# Pinarello Prince Fire pics



## k23435 (May 22, 2007)

Greetings to all


Whilst I have not been an active contributor to this forum, I have for some time been admiring the fantastic bicycles presented here. 

I am aware that there has been similar bicycles presented here before, but even with the risk of tautology, I thought to publish some pictures of my new Pinarello Prince for your viewing pleasure.

For the weight weenies, the total weight including everything (i.e. pedals, cages, Garmin etc) came to:

6.875kg with Bora Ultra Twos
7.265kg with Eurus

The frame is 56cm, with Super Record groupset. I am still testing various set-ups, and thus have not yet cut the steerer tube to its final height.

Attached some pictures:


----------



## k23435 (May 22, 2007)

With training wheels:


----------



## k23435 (May 22, 2007)

One more for the road (pun intended):


----------



## HazemBata (May 20, 2004)

Wow, that bike is delicious. Love the stem/handlebars.
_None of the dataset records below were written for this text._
Lemma interrupted_pending (st : Store) (fs fs' : fsys) (dh ih records : list LogRecord) :
  store_inv st fs dh ih -> single_segment st -> interrupted (st_dir st) records fs fs' ->
  swap_pending (st_dir st) records fs'.
Proof.
  intros Hi Hss (T0 & D & Hp & Hz & Hs & Hf). exists T0. split; [by exists D|].
  apply (no_old_segment_covers _ _ _ _ Hs).
  intros n i Hpn Hn. by rewrite (single_segment_files st fs dh ih n i Hi Hss Hpn (Hf n i Hpn Hn)).
Qed.

(** C5: Compaction loses nothing: run without faults on a store that satisfies its invariant, it
    succeeds and reports the number of live keys and the segment counts; every current read and
    every read through a snapshot is unchanged; the new log denotes the same map, and the same map
    as of every held snapshot, so that a restart, whatever it cuts from the file cache, finds it;
    and if a snapshot is held or the newest record is a put, the invariant holds again. *)
Theorem compact_preserves_store (st : Store) (fs : fsys) (dh ih : list LogRecord) :
  store_inv st fs dh ih -> store_clean fs (st_dir st) -> rooted fs ->
  wpc no_faults compact st fs
    (fun rep st' fs' => exists records,
       rep = mkCompactionReport (size (kv_of ih)) (segment_count (st_log st))
               (segment_count (st_log st')) /\
       (forall k, store_get st' k = store_get st k) /\
       (forall k s, get_at st' k s = get_at st k s) /\
       kv_of records = kv_of ih /\ (forall s, held st s -> kv_at s records = kv_at s ih) /\
       (forall cut, exists torn, store_disk (crash_fs cut fs') (st_dir st) records torn) /\
       (keeps_newest st ih -> store_inv st' fs' records ih))
    (fun _ _ _ => False) (fun _ => False).
Proof.
  intros Hi Hc Hr. pose proof (si_mem _ _ _ _ Hi) as [Hidx Hsort Hlt Hpos].
  eapply wpc_mono; [apply (wpc_compact st fs dh ih); try done; by intros []| |done|by intros ? [[] _]].
  intros rep st' fs' (l & -> & -> & Hl & Hld & Hc'). exists (compact_records st).1.
  split; [done|]. split; [done|]. split; [done|].
  split; [by apply compact_records_kv|]. split; [|split].
  - intros s (t & Ht & Hts)%oldest_held_le. by eapply compact_records_kv_at.
  - intros cut. eapply (store_disk_crash cut fs' _ _ false). split; [done| |].
    + rewrite <-Hld. by apply log_holds_recoverable.
    + by apply (compact_records_sorted st ih).
  - intros Hk. destruct (log_holds_next _ _ _ Hl) as [Hn Hwf].
    pose proof (compact_records_next st ih Hidx Hsort (si_wf _ _ _ _ Hi) Hk) as Hnx.
    split; try done; [split; simpl|apply Hi| |].
    + done.
    + done.
    + rewrite Hn, Hnx. apply wf_hist_lt_next, Hi.
    + rewrite Hn. apply next_of_range.
    + by apply (compact_records_sorted st ih).
    + by apply compact_records_kv.
Qed.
Tell me about the Bora's. I am considering buying carbon tubulars and want to know if they feel that much better than aluminum clinchers.

Take care.


----------



## rhauft (Aug 8, 2006)

*nice!*

At the risk of sounding self serving...:wink: You have exquisite taste in bikes & colors. :thumbsup: 
Enjoy!


----------



## SwiftSolo (Jun 7, 2008)

rhauft said:


> At the risk of sounding self serving...:wink: You have exquisite taste in bikes & colors. :thumbsup:
> Enjoy!


I completely agree. I don't even know why anyone makes bikes that ain't red!!


----------



## supp22 (Nov 27, 2008)

You are very blessed, that is beautiful


----------



## rhauft (Aug 8, 2006)

Newton's law: All things being equal, red is always faster.


----------



## k23435 (May 22, 2007)

HazemBata said:


> Wow, that bike is delicious. Love the stem/handlebars.
> 
> Tell me about the Bora's. I am considering buying carbon tubulars and want to know if they feel that much better than aluminum clinchers.
> 
> Take care.


*HazemBata*

Thanks for your comments. I must admit that I am not much of an authority on carbon tubulars, as the Boras are my first ones. 

I have not yet raced with them, but so far, for me (a fun cyclist rather than a proper professional racer) they are a bit placebo - in all honesty, I am not sure if I would notice in a blind test (if there is such for cycling) the difference between these and a good quality normal rim tubulars of comparable weight. But as mentioned, I am not experienced on these, and I am sure better expertise exists on these forums.

Having said all of that, you must admit that the Boras go well with the red Prince frame. Moreover, they make me _feel_ faster.


----------



## the genie (May 10, 2008)

rhauft said:


> Newton's law: All things being equal, red is always faster.



surely you must mean red in combination with black and white, as in '08 team ltd, right?  

fastness aside, this bike is awesome. congratulations, k23435.


----------



## T-Dog (Mar 21, 2008)

Beautiful!!!!


----------



## master2129 (Mar 30, 2007)

Excellent looking build.


----------



## blackhawk (Apr 24, 2009)

I like Prince team 08 colour!
But your Prince very nice!


----------



## arcustic (Mar 17, 2010)

Awesome bike. Congratulation. Incidentally, if I were to get a prince, that would also be my preferred colour. Enjoy and happy cycling.


----------